In my opinion, this is the easiest and cheapest option to get from Russia to Puebla, if this city is really the only purpose of your visit to Mexico. Upon arrival at the capital's airport, you can take the Estrella Roja bus, which stops at terminals 1 and 2 and goes directly to Puebla. It departs every 30-40 minutes during the day, at night (from 23:30 to 06:00) the interval increases to 2 hours. The ticket price is 17 USD, which is almost the same as a ticket from Puebla airport to the city center.


Tapo Bus Station (Mexico City) - Puebla

If you want to first get to know the capital and only then go to Puebla, the buses that run from the Tapo bus station (TAPO) are suitable for you. I also used this option.

I’ll say right away that you don’t even have to think about buying tickets in advance. TAPO resembles not so much a bus station as an endless city in which the offices of transport companies go beyond the horizon. And among the countless carriers, a good half carries passengers to Puebla.


The route schedule is usually written in large letters, so identifying the companies you need will not be difficult. Tickets almost everywhere cost the same - 11-13 USD, so just choose the ticket office with the smallest queue, and in about 15 minutes your bus will depart towards the treasured city.

Bus stations in Puebla

Flights from Mexico City and other cities in the country are served by 2 main bus stations in Puebla.

  • Bus station 4 Poniente, named after the street of the same name, is located in the very center of the city. From here you can easily get to the desired part of the city by public transport or taxi for a couple of dollars.
  • CAPU bus station It is located a little further, but from there a huge number of minibuses and buses go to the center. A taxi around the city will cost you no more than 10 USD.

By minibus

In addition to buses, minibuses also operate in Mexico. This is the cheapest way to get around the country, with the exception of hitchhiking, of course. A trip by minibus to Puebla from Mexico City or other cities in the country will cost about 2 times less than by bus, and the journey will not take longer.

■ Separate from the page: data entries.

(* ===== verification/Recorder.v ===== *)
(** * Desktop recordings

    [DesktopRecorder] of [warpgate-core/src/recordings/desktop.rs] over the writers of
    [warpgate-core/src/recordings/writer.rs]: desktop events are composited into a surface
    and written, one JSON object a line, to [data.ndjson]; [index.ndjson] tells players
    where they can start reading.  JSON and the image codecs are outside the repository.

    Every call holds the recorder's lock from its first write to its last, so that a
    recording is made by a sequence of whole calls.  The scratch buffers, which are
    cleared before every use, are values here. *)

From Stdlib Require Import ZArith Lia SpecFloat.
From stdpp Require Import base tactics gmap strings numbers option list.
From S2P Require Import Prelude Types Dirty Framebuffer.

Local Open Scope Z_scope.

(** ** [f32] *)

Definition f32 : Type := spec_float.
Definition f32_of (n : Z) : f32 := binary_normalize 24 128 n 0 false.
Definition f32_sub (x y : f32) : f32 := SFsub 24 128 x y.
Definition f32_ge (x y : f32) : bool := SFleb y x.

(** [f32::max]: a NaN is ignored. *)
Definition f32_max (x y : f32) : f32 :=
  match SFcompare x y with
  | Some Lt => y
  | Some _ => x
  | None => match x with S754_nan => y | _ => x end
  end.

Definition MAX_GOP_BYTES : Z := 2000000.
Definition MAX_GOP_SECONDS : f32 := f32_of 10.
Definition MIN_RECORD_FRAME_INTERVAL : f32 := SFdiv 24 128 (f32_of 1) (f32_of 30).

(** ** Items *)

(** One line of [data.ndjson].  [RecordingRect] has the fields of [Rect]. *)
Inductive DesktopRecordingItem : Type :=
| ItResize (time : f32) (width height : nat)
| ItRawImage (time : f32) (rect : Rect) (data : list Z)
| ItPngImage (time : f32) (rect : Rect) (keyframe : bool) (data : list Z)
| ItJpegImage (time : f32) (rect : Rect) (data : list Z)
| ItCopyRect (time : f32) (dst : Rect) (src_x src_y : nat)
| ItCursor (time : f32) (rect : Rect) (data : list Z)
| ItKeyInput (time : f32) (keysym : Z) (down : bool)
| ItPointerInput (time : f32) (x y buttons : Z)
| ItClipboardInput (time : f32) (text : string)
| ItScancodeInput (time : f32) (code : Z) (extended down : bool)
| ItWheelInput (time : f32) (x y : Z) (vertical : bool) (delta : Z).

(** One line of [index.ndjson]. *)
Inductive IndexEntry : Type :=
| IxKeyframe (time : f32) (offset : Z)
| IxResize (time : f32) (width height : nat)
| IxInput (time : f32)
| IxEnd (time : f32).

Record Scancode : Type := { sc_code : Z; sc_extended : bool }.

Inductive DesktopInput : Type :=
| InPointer (x y buttons : Z)
| InKey (keysym : option Z) (scancode : option Scancode) (down : bool)
| InWheel (x y : Z) (vertical : bool) (delta : Z)
| InClipboard (text : string)
| InRefresh
| InResize (width height : Z).

(** JSON: what [serde_json] writes for an item and for an index entry, and what
    [JSON.parse] makes of a line ([None] for a line it does not accept, or a blank one). *)
Class JsonModel : Type := {
  item_json : DesktopRecordingItem -> option (list Z);
  index_json : IndexEntry -> option (list Z);
  parse_item : list Z -> option DesktopRecordingItem;
  parse_index : list Z -> option IndexEntry;
}.

(** ** Writers *)

(** [recordings::Error], as far as the recorder meets it. *)
Inductive RecordingError : Type := Closed | Serialization | PngEncode | Panic.

Record LiveChunk : Type := { lc_offset : Z; lc_data : list Z }.

(** [RawRecordingWriter]: what has been queued for the disk and broadcast to live viewers.
    [wr_left] is the number of writes after which the task behind the queue is gone, if it
    ever is. *)
Record Writer : Type := {
  wr_queued : list (list Z);
  wr_live : list LiveChunk;
  wr_offset : Z;
  wr_left : option nat;
}.

Definition writer_new (n : option nat) : Writer :=
  {| wr_queued := []; wr_live := []; wr_offset := 0; wr_left := n |}.

(** [RawRecordingWriter::write]. *)
Definition writer_write (data : list Z) (w : Writer) : Writer * result RecordingError unit :=
  match wr_left w with
  | Some O => (w, Err Closed)
  | remaining =>
      let offset := wr_offset w + Z.of_nat (length data) in
      ({| wr_queued := wr_queued w ++ [data];
          wr_live := wr_live w ++ [{| lc_offset := offset; lc_data := data |}];
          wr_offset := offset;
          wr_left := pred <$> remaining |}, Ok tt)
  end.

(** [NDJsonRecordingWriter::write_json_line]. *)
Definition newline : Z := 10.

Definition write_json_line (json : option (list Z)) (w : Writer) : Writer * result RecordingError Z :=
  match json with
  | None => (w, Err Serialization)
  | Some l =>
      let buf := l ++ [newline] in
      match writer_write buf w with
      | (w', Ok _) => (w', Ok (Z.of_nat (length buf)))
      | (w', Err e) => (w', Err e)
      end
  end.

(** The file a writer has been filling. *)
Definition file_of (w : Writer) : list Z := concat (wr_queued w).

(** ** The recorder *)

Record RecorderState : Type := {
  rs_fb : Framebuffer;
  rs_offset : Z;
  rs_bytes_since_keyframe : Z;
  rs_last_keyframe_time : f32;
  rs_duration : f32;
  rs_dirty : option Rect;
  rs_last_frame_time : f32;
}.

Definition state_default : RecorderState := {|
  rs_fb := fb_default; rs_offset := 0; rs_bytes_since_keyframe := 0; rs_last_keyframe_time := S754_zero false;
  rs_duration := S754_zero false; rs_dirty := None; rs_last_frame_time := S754_zero false |}.

(** [LogonState] is a shared flag: its address. *)
Definition LogonState : Type := nat.

Record DesktopRecorder : Type := {
  dr_data : Writer;
  dr_index : Writer;
  dr_state : RecorderState;
  dr_sign_in : option LogonState;
  dr_record_keyboard : bool;
}.

Definition recorder_new (data_left index_left : option nat) (record_keyboard : bool) : DesktopRecorder := {|
  dr_data := writer_new data_left; dr_index := writer_new index_left; dr_state := state_default;
  dr_sign_in := None; dr_record_keyboard := record_keyboard |}.

Definition set_data (w : Writer) (r : DesktopRecorder) : DesktopRecorder := {|
  dr_data := w; dr_index := dr_index r; dr_state := dr_state r; dr_sign_in := dr_sign_in r;
  dr_record_keyboard := dr_record_keyboard r |}.
Definition set_index (w : Writer) (r : DesktopRecorder) : DesktopRecorder := {|
  dr_data := dr_data r; dr_index := w; dr_state := dr_state r; dr_sign_in := dr_sign_in r;
  dr_record_keyboard := dr_record_keyboard r |}.
Definition upd_state (f : RecorderState -> RecorderState) (r : DesktopRecorder) : DesktopRecorder := {|
  dr_data := dr_data r; dr_index := dr_index r; dr_state := f (dr_state r); dr_sign_in := dr_sign_in r;
  dr_record_keyboard := dr_record_keyboard r |}.

Definition set_fb (fb : Framebuffer) (s : RecorderState) : RecorderState := {|
  rs_fb := fb; rs_offset := rs_offset s; rs_bytes_since_keyframe := rs_bytes_since_keyframe s;
  rs_last_keyframe_time := rs_last_keyframe_time s; rs_duration := rs_duration s; rs_dirty := rs_dirty s;
  rs_last_frame_time := rs_last_frame_time s |}.
Definition set_dirty (d : option Rect) (s : RecorderState) : RecorderState := {|
  rs_fb := rs_fb s; rs_offset := rs_offset s; rs_bytes_since_keyframe := rs_bytes_since_keyframe s;
  rs_last_keyframe_time := rs_last_keyframe_time s; rs_duration := rs_duration s; rs_dirty := d;
  rs_last_frame_time := rs_last_frame_time s |}.
Definition set_last_frame (t : f32) (s : RecorderState) : RecorderState := {|
  rs_fb := rs_fb s; rs_offset := rs_offset s; rs_bytes_since_keyframe := rs_bytes_since_keyframe s;
  rs_last_keyframe_time := rs_last_keyframe_time s; rs_duration := rs_duration s; rs_dirty := rs_dirty s;
  rs_last_frame_time := t |}.
Definition reach (t : f32) (s : RecorderState) : RecorderState := {|
  rs_fb := rs_fb s; rs_offset := rs_offset s; rs_bytes_since_keyframe := rs_bytes_since_keyframe s;
  rs_last_keyframe_time := rs_last_keyframe_time s; rs_duration := f32_max (rs_duration s) t;
  rs_dirty := rs_dirty s; rs_last_frame_time := rs_last_frame_time s |}.
Definition advance (len : Z) (s : RecorderState) : RecorderState := {|
  rs_fb := rs_fb s; rs_offset := rs_offset s + len;
  rs_bytes_since_keyframe := rs_bytes_since_keyframe s + len;
  rs_last_keyframe_time := rs_last_keyframe_time s; rs_duration := rs_duration s; rs_dirty := rs_dirty s;
  rs_last_frame_time := rs_last_frame_time s |}.

(** What [maybe_keyframe] resets after the keyframe. *)
Definition after_keyframe (t : f32) (s : RecorderState) : RecorderState := {|
  rs_fb := rs_fb s; rs_offset := rs_offset s; rs_bytes_since_keyframe := 0;
  rs_last_keyframe_time := t; rs_duration := rs_duration s; rs_dirty := None; rs_last_frame_time := t |}.

(** *** Computations of the recorder *)

Definition Rec (A : Type) : Type := DesktopRecorder -> DesktopRecorder * result RecordingError A.

Global Instance Rec_ret : MRet Rec := fun A a r => (r, Ok a).
Global Instance Rec_bind : MBind Rec := fun A B f m r =>
  match m r with
  | (r', Ok a) => f a r'
  | (r', Err e) => (r', Err e)
  end.

Definition rec_fail {A} (e : RecordingError) : Rec A := fun r => (r, Err e).
Definition rec_state : Rec RecorderState := fun r => (r, Ok (dr_state r)).
Definition rec_upd (f : RecorderState -> RecorderState) : Rec unit := fun r => (upd_state f r, Ok tt).

(** [x as u16] for a size. *)
Definition size_as_u16 (n : nat) : nat := Z.to_nat (as_u16 (Z.of_nat n)).

(** [Rect::union]: the smallest rectangle covering both. *)
Definition rect_union (a b : Rect) : Rect :=
  let x := Nat.min (rc_x a) (rc_x b) in
  let y := Nat.min (rc_y a) (rc_y b) in
  let right := Nat.max (rc_x a + rc_width a) (rc_x b + rc_width b) in
  let bottom := Nat.max (rc_y a + rc_height a) (rc_y b + rc_height b) in
  {| rc_x := x; rc_y := y; rc_width := right - x; rc_height := bottom - y |}.

(** [RecorderState::mark_dirty]. *)
Definition mark_dirty (rect : Rect) (s : RecorderState) : RecorderState :=
  set_dirty (Some (match rs_dirty s with Some existing => rect_union existing rect | None => rect end)) s.

Section recorder.
Context `{CodecModel} `{JsonModel}.

Definition write_index_item (entry : IndexEntry) : Rec unit := fun r =>
  let '(w, res) := write_json_line (index_json entry) (dr_index r) in
  (set_index w r, match res with Ok _ => Ok tt | Err e => Err e end).

(** [write_data_item]: the offset is that of the file. *)
Definition write_data_item (item : DesktopRecordingItem) : Rec unit := fun r =>
  let '(w, res) := write_json_line (item_json item) (dr_data r) in
  match res with
  | Ok len => (upd_state (advance len) (set_data w r), Ok tt)
  | Err e => (set_data w r, Err e)
  end.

However, the details of the trips and, most importantly, the stopping places of these minibuses seem to be a terrible secret, accessible only to Mexicans. No matter how much I looked for information about this type of transport during my trip, I could not find anything except rare announcements about the flight on the fences of houses. It's even more interesting with stops. Almost every intercity trip on a minibus ended in a garage or residential yard, at best on the outskirts of city markets.


Therefore, the only sure way to take a minibus, which I discovered for myself, is to go to the outskirts of the city in the right direction and watch for the elusive transport there. Since minibuses run frequently (every 15-30 minutes), you won't have to wait long on the road. And a sign with directions on the windshield will help you understand that the minibus goes to Puebla.

By car


Puebla - holidays with children

To understand whether you want to spend a holiday with children in Puebla, just imagine that you are going to a medium-sized Russian city, but with a warmer climate. Of course, in Puebla, as in any metropolis, there are many amusement parks, and the colonial architecture and abundance of museums may appeal to school-age children. But I wouldn’t say that visiting this city will give your kids any special impressions.